There are a few good things that still come through one’s letter box in paper form. There is the official organ of the City of Helsinki, the Info (“English supplement on the Web”) which isn’t all bad. And for those of who subscribe, there is the free-of-charge and wonderful Sofia courtesy of the City Museum.
And then there are the local rags. Ours is the paper-only Töölöläinen.
It is tabloid-size and its adverts look the same from decade to decade. It has several really rather informative columns and listings, and like freebies generally, it has lots of those restaurant reviews that were probably written by the owner.
It is also very keen on architecture. Maybe the people who read it really do pay attention to the stuff around them. Each week they have a photo competition where you have to work out the location of some small architectural detail. Something like this, for example.

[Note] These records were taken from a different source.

(** X12.  On every input and in every world, [translate_to_build_path] does what
    [translate_to_build_path_zig] does and appends [.o] to the path: they
    fail together with the same exception, and make the same directories. *)
Theorem translate_is_zig_translate_plus_o
    (cwd file_path source_dir build_dir : string) (w : world) :
  utils.translate_to_build_path cwd file_path source_dir build_dir w
  = (match (utils.translate_to_build_path_zig cwd file_path source_dir build_dir w).1 with
     | Ok path => Ok (path +:+ ".o")
     | Err e => Err e
     end,
     (utils.translate_to_build_path_zig cwd file_path source_dir build_dir w).2).
Proof.
  unfold utils.translate_to_build_path, utils.translate_to_build_path_zig, bind, utils.lift, ret.
  destruct (posixpath.relpath cwd file_path source_dir) as [rel | e]; [| reflexivity].
  rewrite join_append_o, dirname_append_o.
  destruct (os.makedirs _ true w) as [[[] | e] w']; reflexivity.
Qed.






(** ** The objects of a build, by stem *)

Lemma object_of_source cwd root build file stem out :
  ordinary root -> build ≠ "" -> source_of root file stem ->
  (returns (utils.translate_to_build_path cwd file root build) out ->
   out = posixpath.join build (stem +:+ ".o")) /\
  (returns (utils.translate_to_build_path_zig cwd file root build) out ->
   out +:+ ".o" = posixpath.join build (stem +:+ ".o")).
Proof.
  intros Hroot Hbuild (ext & -> & Hrel & Hext & Hback).
  split; intros (w1 & w2 & Hrun);
    destruct (translate_paths_under_root cwd root stem ext build w1 Hroot Hrel Hext Hback Hbuild)
      as [Hc Hz].
  - rewrite Hc in Hrun. by injection Hrun as <- _.
  - rewrite Hz in Hrun. injection Hrun as <- _. by rewrite join_append_o.
Qed.

Lemma values_by_stem (P : string -> job -> Prop) root build files stems js :
  (forall file stem j, source_of root file stem -> P file j ->
                       j_value j = posixpath.join build (stem +:+ ".o")) ->
  Forall2 (source_of root) files stems ->
  Forall2 P files js ->
  map j_value js = map (fun stem => posixpath.join build (stem +:+ ".o")) stems.
Proof.
  intros HP Hstems. revert js.
  induction Hstems as [| file stem files stems Hs _ IH]; intros js Hjs;
    inversion Hjs as [| ? j ? js' Hj Hjs']; subst; [reflexivity |].
  cbn [map]. f_equal; [eapply HP; eassumption | apply IH, Hjs'].
Qed.

(** X14.  The list [compile_sources] returns is fixed by the stems of the source
    files.  When every file is [source_dir/stem.ext] (an ordinary path, no
    dot in [ext]), the list holds [build_dir/stem.o] for each Zig file, then
    for each C file, then for each C++ file: the extension and the kind of
    the file leave no trace, so two files that differ only in their
    extension give the same object path, and the list holds it twice. *)
Theorem objects_named_by_stems
    (h : host) (a : build.args) (zig_files c_files cpp_files opt : list string)
    (zig_stems c_stems cpp_stems : list string) (w w' : world) (objs : list string) :
  ordinary (build.source_dir a) ->
  build.build_dir a ≠ "" ->
  Forall2 (source_of (build.source_dir a)) zig_files zig_stems ->
  Forall2 (source_of (build.source_dir a)) c_files c_stems ->
  Forall2 (source_of (build.source_dir a)) cpp_files cpp_stems ->
  build.compile_sources h a zig_files c_files cpp_files opt w (Ok objs, w') ->
  objs = map (fun stem => posixpath.join (build.build_dir a) (stem +:+ ".o"))
             (zig_stems ++ c_stems ++ cpp_stems).
Proof.
  intros Hroot Hbuild Hzs Hcs Hps Hrun.
  inversion Hrun as [| bodies w1 l r Htasks Hsteps Hclosed]; subst.
  destruct (compile_loop_Inv _ _ _ _ _ _ _ _ _ _ Htasks Hsteps) as (jobs & Hjobs & HI).
  pose proof (Inv_results _ _ _ _ _ HI Hclosed) as ->.
  destruct Hjobs as (zs & cs & ps & -> & Hz & Hc & Hp).
  rewrite !map_app. f_equal; [| f_equal].
  - eapply values_by_stem; [| exact Hzs | exact Hz].
    intros file stem j Hs (out & Hout & ->). cbn [j_value zig_job].
    eapply object_of_source; eassumption.
  - eapply values_by_stem; [| exact Hcs | exact Hc].
    intros file stem j Hs (out & Hout & ->). cbn [j_value c_job].
    eapply object_of_source; eassumption.
  - eapply values_by_stem; [| exact Hps | exact Hp].
    intros file stem j Hs (out & Hout & ->). cbn [j_value cpp_job].
    eapply object_of_source; eassumption.
Qed.

Lemma objects_named_by_stems_witness :
  exists w',
    build.compile_sources quick_compilers default_args
      ["src/main.zig"] ["src/main.c"; "src/net/io.c"] ["src/net/io.cpp"] ["-O"; "Debug"]
      (World ∅ [])
      (Ok ["build/main.o"; "build/main.o"; "build/net/io.o"; "build/net/io.o"], w').
Proof.
  set_up_run quick_compilers default_args ["src/main.zig"] ["src/main.c"; "src/net/io.c"]
    ["src/net/io.cpp"] ["-O"; "Debug"] (World ∅ []) out_of_order.
  destruct (build.ph l) as [| | | [objs | e]] eqn:Hph;
    try (exfalso; clear - Htasks Hplay Hph; evaluate_run Htasks Hplay; discriminate).
  assert (build.compile_sources quick_compilers default_args
            ["src/main.zig"] ["src/main.c"; "src/net/io.c"] ["src/net/io.cpp"] ["-O"; "Debug"]
            (World ∅ []) (Ok objs, build.lw l)) as Hrun.
  { eapply build.cs_loop; [exact Htasks | exact (play_steps _ _ _ _ Hplay) | exact Hph]. }
  exists (build.lw l).
  assert (objs = ["build/main.o"; "build/main.o"; "build/net/io.o"; "build/net/io.o"]) as <-;
    [| exact Hrun].
  apply (objects_named_by_stems quick_compilers default_args
           ["src/main.zig"] ["src/main.c"; "src/net/io.c"] ["src/net/io.cpp"] ["-O"; "Debug"]
           ["main"] ["main"; "net/io"] ["net/io"] (World ∅ []) (build.lw l) objs).
  - repeat constructor; done.
  - done.
  - repeat constructor. exists "zig". repeat split; try reflexivity. repeat constructor; done.
  - repeat constructor.
    + exists "c". repeat split; try reflexivity. repeat constructor; done.
    + exists "c". repeat split; try reflexivity. repeat constructor; done.
  - repeat constructor. exists "cpp". repeat split; try reflexivity. repeat constructor; done.
  - exact Hrun.
Defined.
(** * easycert: the path layout and command dispatch of the OpenSSL wrapper

    A shallow embedding of [easycert.go].  Paths are Go strings (bytes);
    the operating system is an explicit world (a file system with fault
    injection, standard output and the log); [log.Fatal], [os.Exit] and
    run-time panics are results of a small monad that threads the state
    and collects a trace of the steps taken. *)

From Stdlib Require Import ZArith Ascii String List Bool Lia.
From stdpp Require Import base option list strings gmap sorting.

Local Open Scope string_scope.
Local Open Scope list_scope.
Local Open Scope Z_scope.

(** ** Go strings as byte lists *)

Abbreviation bytes := (list ascii).

Definition str (l : bytes) : string := string_of_list_ascii l.
Definition unstr (s : string) : bytes := list_ascii_of_string s.

(** ** path/filepath on Unix

    The standard library functions the program calls, transcribed from
    Go's [path/filepath] for a Unix target ([Separator] is a slash and
    there are no volume names). *)
Module filepath.

Definition Separator : ascii := "/"%char.
Definition dot : ascii := "."%char.

Definition IsPathSeparator (c : ascii) : bool := Ascii.eqb c Separator.

(** [for ; r < n && !os.IsPathSeparator(path[r]); r++]: the bytes of
    one path element and what follows them. *)
Fixpoint span_elem (l : bytes) : bytes * bytes :=
  match l with
  | [] => ([], [])
  | c :: l' =>
      if IsPathSeparator c then ([], l)
      else let '(e, r) := span_elem l' in (c :: e, r)
  end.

(** The inner loop of the [..] case: [out.w] runs down while it is above
    [dotdot] and the byte at [out.w] is not a separator. *)
Fixpoint backtrack (out : bytes) (dotdot : nat) (w : nat) : nat :=
  match w with
  | O => O
  | S w' =>
      if (dotdot <? w)%nat && negb (IsPathSeparator (nth w out Separator))
      then backtrack out dotdot w'
      else w
  end.

Definition starts_sep_or_end (l : bytes) : bool :=
  match l with
  | [] => true
  | c :: _ => IsPathSeparator c
  end.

And they campaign. Recently they have been keen to talk about the fate of the wooden pavilion at the beach in Hietaranta. Shamefully, it has been allowed to fall into a terrible state of direpair. It was designed by Gunnar Taucher , one of Helsinki’s earliest “municipal head architects”. (The chap who designed the wonderful but barely noticeable Töölö health centre, that most people still know as Kivelä hospital.)
As Töölöläinen keeps reminding readers, Taucher’s wooden pavilion by the enduringly (and deservedly) popular beach by Hietaniemi Cemetery is a treasure. (Photograph from October 2009).
It is a rare surviving example of 1930s wooden building in Helsinki. The City Museum’s view has been all along that the building should be restored. Well, “all along”, at least since 2001 when pressures to get more efficient financial returns on city real estate provoked someone into examining the pavilion’s architectural and historical significance as well as physical condition.
On 30.01.2011 Töölöläinen notes – again – that the city’s leisure department considers the building unfit for purpose. And informs us that a demolition permit was granted in December.
Besides our local paper, a number of City Councillors are also campaigning to save the building. It is, after all, beautiful. And given what we know of the preferences of the current crop of planning officers and responsible politicians, it is almost certainly a more loveable as well as more democratic building than any that might replace it.
Which takes us to the brou-ha-ha about the spa and hotel (!) plans under the name Taivallahti in the same area. Surely, it was proposed, the best beach in the city deserves better than … er… a loved, structurally sound building which whispers to us of so many generations of beach-lovers in this city.
A few years back, when the spa and hotel debate was alive (actually, it still is) a councillor (Paavo Arhinmäki) had this to say:
Jos ajattelemme Hietsua, Hietarannan uimarantaa, niin sehän on nimenomaan stadilaisten, helsinkiläisten merellinen paratiisi.
Hietsu is precisely our marine paradise.
His point is and was that it’s for us ordinary people, not for the fantasy tourist whose fat wallet will save the city from ruin.
Let’s hope that the fashion for and the belief in building for opulence-hungry visitors will soon fade away. When that’s achieved, construction decisions and a robust schedule for careful management and upkeep will get the room they, and we, deserve.